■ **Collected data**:

::::::::::

Lemma step_schedule (self : agent) (c : Agent.call) :
  Agent.train self = true →
  Agent.train (step self c) = true
  ∧ schedule_of (step self c) = schedule_of self
  ∧ (Agent.epsilon (step self c), Agent.episodes (step self c)) =
      (if terminal c then schedule_of self else id)
        (Agent.epsilon self, Agent.episodes self).
Proof.
  intros Htrain. destruct c as [state u c | s a r s' nd | rnd]; simpl.
  - pose proof (epsilon_greedy_policy_frame forward state u c self) as Hf.
    simpl in Hf. rewrite Hf. by destruct self.
  - unfold Agent.memorize_transition, schedule_of, decay.
    destruct self; simpl in *. subst.
    destruct (truthy nd); simpl; [done|].
    by destruct (_ <? _).
  - destruct (experience_replay_frame forward train_on_batch rnd self)
      as (_ & _ & _ & _ & _ & He & Hn & Ht).
    rewrite He, Hn, Ht. split; [done|]. split; [|done].
    unfold schedule_of, Agent.experience_replay.
    repeat (match goal with
            | |- context [if ?b then _ else _] => destruct b
            | |- context [match ?x with _ => _ end] => destruct x
            end; try (by destruct self)).
Qed.

(** The exploration probability depends on the calls only through the number
    of episode ends among them. *)
Lemma run_schedule (self : agent) (calls : list Agent.call) :
  Agent.train self = true →
  Agent.train (run self calls) = true
  ∧ schedule_of (run self calls) = schedule_of self
  ∧ (Agent.epsilon (run self calls), Agent.episodes (run self calls)) =
      Nat.iter (terminal_calls calls) (schedule_of self)
        (Agent.epsilon self, Agent.episodes self).
Proof.
  intros Htrain. induction calls as [| c calls IH] using rev_ind; [done|].
  destruct IH as (IHt & IHs & IHe).
  rewrite (run_snoc forward train_on_batch).
  destruct (step_schedule (run self calls) c IHt) as (Ht & Hs & He).
  split; [done|]. split; [congruence|].
  rewrite He, IHs, IHe. unfold terminal_calls.
  rewrite List.filter_app, length_app. simpl.
  destruct (terminal c); simpl.
  - by rewrite Nat.add_1_r.
  - by rewrite Nat.add_0_r.
Qed.

End ScheduleFacts.

Lemma epsilon_after_iter {R : Type} `{Num R} (n : nat) (P : R → Prop) :
  P (Nat.iter n
       (decay Notebook.epsilon_decay_steps
          ((Notebook.epsilon_start - Notebook.epsilon_end)
           / of_Z Notebook.epsilon_decay_steps)%py
          Notebook.epsilon_exponential_decay)
       (Notebook.epsilon_start, 0)).1 →
  epsilon_after n P.
Proof.
  intros HP obs weights internals forward train_on_batch build_model
    sd na lr g cap arch l2 tau bs self calls Hinit Hn.
  unfold Agent.__init__ in Hinit.
  destruct (cap <? 0); [done|].
  destruct (Notebook.epsilon_decay_steps =? 0); [done|].
  injection Hinit as <-.
  match goal with
  | |- context [Agent.run _ _ ?a calls] => set (self0 := a)
  end.
  destruct (run_schedule forward train_on_batch self0 calls)
    as (_ & _ & He); [done|].
  apply (f_equal fst) in He. simpl in He. rewrite He, Hn. exact HP.
Qed.

(** The decimal literals of the notebook, in binary64. *)
Example notebook_literals :
  (Notebook.epsilon_start : float) = 1%float
  ∧ (Notebook.epsilon_end : float) = 0.01%float
  ∧ (Notebook.epsilon_exponential_decay : float) = 0.99%float.
Proof. vm_compute. auto. Qed.

(** In binary64 the 250 subtractions do not land on the double nearest to
    0.01; the difference is a few units in the last place. *)
Example binary64_epsilon_250 :
  let e :=
    (Nat.iter 250
       (decay Notebook.epsilon_decay_steps
          ((Notebook.epsilon_start - Notebook.epsilon_end)
           / of_Z Notebook.epsilon_decay_steps)%py
          Notebook.epsilon_exponential_decay)
       ((Notebook.epsilon_start : float), 0)).1 in
  PrimFloat.eqb e 0.01 = false ∧ within 4e-15 e 0.01.
Proof. vm_compute. auto. Qed.

(** C2.  Epsilon after 250 and after 251 episode ends, for an agent
    constructed with epsilon_start 1.0, epsilon_end 0.01, 250 decay steps and
    exponential decay 0.99 (training mode is what the constructor sets).  In
    exact arithmetic the values are 1/100 and 99/10000.  In binary64, the
    arithmetic of the interpreter, they are within 1e-14 of 0.01 and of
    0.0099. *)
Theorem epsilon_schedule :
  epsilon_after (R := Qc) 250 (λ e, e = Q2Qc (1 # 100))
  ∧ epsilon_after (R := Qc) 251 (λ e, e = Q2Qc (99 # 10000))
  ∧ epsilon_after (R := float) 250 (λ e, within 1e-14 e 0.01)
  ∧ epsilon_after (R := float) 251 (λ e, within 1e-14 e 0.0099).
Proof.
  split_and!; apply epsilon_after_iter.
  - apply Qc_is_canon. vm_compute. reflexivity.
  - apply Qc_is_canon. vm_compute. reflexivity.
  - vm_compute. reflexivity.
  - vm_compute. reflexivity.
Qed.

(** ** Episode bookkeeping *)

Section EpisodeFacts.

Context {R : Type} `{Num R} {obs weights internals : Type}.
Context (forward : @Agent.network weights internals → obs → list R).
Context (train_on_batch :
  @Agent.network weights internals → list obs → list (list R)
  → @Agent.network weights internals * R).

Abbreviation agent := (@Agent.DDQNAgent R obs weights internals).
Abbreviation run := (Agent.run forward train_on_batch).

Lemma run_continuing (one : R) (steps : list (obs * Z * R * obs))
    (self : agent) :
  truthy one = true →
  let self' := run self (continuing one steps) in
  Agent.episode_reward self' =
    fold_left add (map reward_of steps) (Agent.episode_reward self)
  ∧ Agent.episode_length self' =
      Agent.episode_length self + Z.of_nat (length steps)
  ∧ Agent.rewards_history self' = Agent.rewards_history self
  ∧ Agent.steps_per_episode self' = Agent.steps_per_episode self.
Proof.
  intros Hone. revert self.
  induction steps as [| [[[s a] r] s'] steps IH]; intros self; simpl.
  - split_and!; [done | lia | done | done].
  - destruct (IH (Agent.memorize_transition s a r s' one self))
      as (Hr & Hl & Hh & Hs).
    unfold continuing, Agent.run in *. simpl in *.
    rewrite Hr, Hl, Hh, Hs.
    unfold Agent.memorize_transition. rewrite Hone.
    destruct self; simpl. split_and!; [done | lia | done | done].
Qed.

(** C6 (what the code does).  After [n] recording calls with a true
    [not_done] and rewards [r_1 .. r_n], a recording call with a false
    [not_done] and reward [r] appends to [rewards_history] the sum of
    [r_1 .. r_n] added to the running reward, without [r], appends to
    [steps_per_episode] the running length plus [n], without the last step,
    and resets the running reward and length to zero. *)
Theorem episode_end_bookkeeping (one zero : R)
    (steps : list (obs * Z * R * obs)) (s : obs) (a : Z) (r : R) (s' : obs)
    (self : agent) :
  truthy one = true →
  truthy zero = false →
  let self' :=
    run self (continuing one steps ++ [Agent.Memorize s a r s' zero]) in
  Agent.rewards_history self' =
    Agent.rewards_history self
      ++ [fold_left add (map reward_of steps) (Agent.episode_reward self)]
  ∧ Agent.steps_per_episode self' =
      Agent.steps_per_episode self
        ++ [Agent.episode_length self + Z.of_nat (length steps)]
  ∧ Agent.episode_reward self' = of_Z 0
  ∧ Agent.episode_length self' = 0.
Proof.
  intros Hone Hzero. simpl.
  rewrite (run_snoc forward train_on_batch).
  destruct (run_continuing one steps self Hone) as (Hr & Hl & Hh & Hs).
  simpl. unfold Agent.memorize_transition. rewrite Hzero.
  destruct (Agent.run forward train_on_batch self (continuing one steps));
    simpl in *.
  subst.
  repeat (match goal with
          | |- context [if ?b then _ else _] => destruct b
          end; simpl); done.
Qed.

End EpisodeFacts.

(** ** Action selection *)

Section PolicyFacts.

Context {obs weights internals : Type}.
Context (forward : @Agent.network weights internals → obs → list Qc).

Abbreviation agent := (@Agent.DDQNAgent Qc obs weights internals).
Abbreviation epsilon_greedy_policy := (Agent.epsilon_greedy_policy forward).

(** C7 (amended).  With epsilon 1 and a non-empty action space, every draw
    [u] of [np.random.rand()] in [0, 1) selects the exploring branch: the
    action is the value [c] that [np.random.choice(num_actions)] drew, and
    the online network is not consulted.  With epsilon 0, every draw [u]
    above 0 selects the greedy branch: the action is the position [argmax]
    gives for the online network's row of the state (the first position of
    its largest entry), whatever [u] and [c] are. *)
Theorem epsilon_greedy_boundaries (self : agent) (state : obs) (u : Qc)
    (c : Z) :
  (0 <= u)%Qc → (u < 1)%Qc →
  (Agent.epsilon self = 1%Qc → 0 < Agent.num_actions self →
     (epsilon_greedy_policy state u c self).1 = Ok c)
  ∧ (Agent.epsilon self = 0%Qc → (0 < u)%Qc →
       ∀ b, argmax (forward (Agent.online_network self) state) = Ok b →
         (epsilon_greedy_policy state u c self).1 = Ok (Z.of_nat b)
         ∧ ∃ q, forward (Agent.online_network self) state !! b = Some q
                ∧ ∀ j w,
                    forward (Agent.online_network self) state !! j = Some w →
                    (w <= q)%Qc).
Proof.
  intros Hu0 Hu1. split.
  - intros Heps Hna. unfold Agent.epsilon_greedy_policy.
    destruct self; simpl in *. subst.
    assert (Hle : Qle_bool u 1%Qc = true)
      by (apply Qle_bool_iff; by apply Qclt_le_weak).
    rewrite Hle.
    destruct (Z.leb_spec num_actions 0); [lia | done].
  - intros Heps Hpos b Hb. split.
    + unfold Agent.epsilon_greedy_policy.
      destruct self; simpl in *. subst.
      assert (Hle : Qle_bool u 0%Qc = false).
      { destruct (Qle_bool u 0%Qc) eqn:Hle; [|done].
        apply Qle_bool_iff in Hle. by apply Qle_not_lt in Hle. }
      rewrite Hle. by rewrite Hb.
    + destruct (argmax_spec _ _ Hb) as (q & Hq & Hmax & _). eauto.
Qed.

End PolicyFacts.

(** ** The Double-Q targets *)

Section TargetFacts.

Context {R : Type} `{Num R} {obs weights internals : Type}.
Context (forward : @Agent.network weights internals → obs → list R).

Abbreviation agent := (@Agent.DDQNAgent R obs weights internals).

Lemma gather_nd_ok (m : list (list R)) (cols : list nat) (vs : list R) :
  Agent.gather_nd m (seq 0 (length cols)) cols = Ok vs →
  ∀ i b, cols !! i = Some b →
    ∃ row v, m !! i = Some row ∧ row !! b = Some v ∧ vs !! i = Some v.
Proof.
  unfold Agent.gather_nd. rewrite length_seq, Nat.eqb_refl. simpl.
  intros Hm i b Hb.
  assert (Hz : zip (seq 0 (length cols)) cols !! i = Some (i, b)).
  { apply lookup_zip_with_Some. exists i, b. split_and!; [done | | done].
    apply lookup_seq. split; [done|]. by eapply lookup_lt_Some. }
  destruct (mapM_ok_lookup _ _ _ _ _ Hm Hz) as (v & Hv & Hf). simpl in Hf.
  destruct (m !! i) as [row |] eqn:Hrow; simpl in Hf; [|done].
  destruct (row !! b) as [v' |] eqn:Hrb; [|done].
  injection Hf as ->. eauto.
Qed.

Lemma gather_nd_total (m : list (list R)) (cols : list nat) :
  (∀ i b, cols !! i = Some b → ∃ row v, m !! i = Some row ∧ row !! b = Some v) →
  ∃ vs, Agent.gather_nd m (seq 0 (length cols)) cols = Ok vs.
Proof.
  intros Hall. unfold Agent.gather_nd.
  rewrite length_seq, Nat.eqb_refl. simpl.
  apply mapM_total. apply Forall_lookup. intros i [i' b] Hz.
  apply lookup_zip_with_Some in Hz as (x & y & [= -> ->] & Hx & Hy).
  apply lookup_seq in Hx as [-> _]. simpl.
  destruct (Hall _ _ Hy) as (row & v & -> & Hv). simpl. rewrite Hv. eauto.
Qed.

(** The target of each sample of a mini-batch, when the targets are
    computed. *)
Lemma targets_of_ok (self : agent) (minibatch : list Agent.transition)
    (targets : list R) :
  Agent.idx self = seq 0 (length minibatch) →
  Agent.targets_of forward self minibatch = Ok targets →
  ∀ i s a r s' nd, minibatch !! i = Some (s, a, r, s', nd) →
    ∃ b v,
      argmax (forward (Agent.online_network self) s') = Ok b
      ∧ forward (Agent.target_network self) s' !! b = Some v
      ∧ targets !! i = Some (r + nd * Agent.gamma self * v)%py.
Proof.
  unfold Agent.transition in *.
  intros Hidx Ht i s a r s' nd Hi.
  unfold Agent.targets_of, mbind, result_bind in Ht.
  destruct (mapM argmax _) as [best |] eqn:Hbest; simpl in Ht; [|done].
  assert (Hlen : length best = length minibatch).
  { apply mapM_ok_length in Hbest.
    rewrite Hbest. unfold Agent.predict_on_batch, Agent.next_states_of.
    by rewrite !length_map. }
  rewrite Hidx, <- Hlen in Ht.
  destruct (Agent.gather_nd _ _ _) as [tq |] eqn:Hg; simpl in Ht; [|done].
  injection Ht as <-.
  assert (Hnext : Agent.next_states_of minibatch !! i = Some s').
  { unfold Agent.next_states_of. rewrite lookup_map, Hi. done. }
  assert (Hrow : Agent.predict_on_batch forward (Agent.online_network self)
                   (Agent.next_states_of minibatch) !! i
                 = Some (forward (Agent.online_network self) s')).
  { unfold Agent.predict_on_batch. by rewrite lookup_map, Hnext. }
  destruct (mapM_ok_lookup _ _ _ _ _ Hbest Hrow) as (b & Hb & Hargmax).
  destruct (gather_nd_ok _ _ _ Hg i b Hb) as (row & v & Hr & Hv & Htq).
  unfold Agent.predict_on_batch in Hr.
  rewrite lookup_map, Hnext in Hr. injection Hr as <-.
  exists b, v. split_and!; [done.. |].
  apply lookup_zip_with_Some. exists r, (nd, v). split_and!; [done | |].
  - unfold Agent.rewards_of. by rewrite lookup_map, Hi.
  - apply lookup_zip_with_Some. exists nd, v. split_and!; [done | | done].
    unfold Agent.not_done_of. by rewrite lookup_map, Hi.
Qed.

::::::::::

■ **Required work**:
The answer must be every line of the records that contains the word "draw".

■ **Your response**:
(** C7 (amended).  With epsilon 1 and a non-empty action space, every draw
    the online network is not consulted.  With epsilon 0, every draw [u]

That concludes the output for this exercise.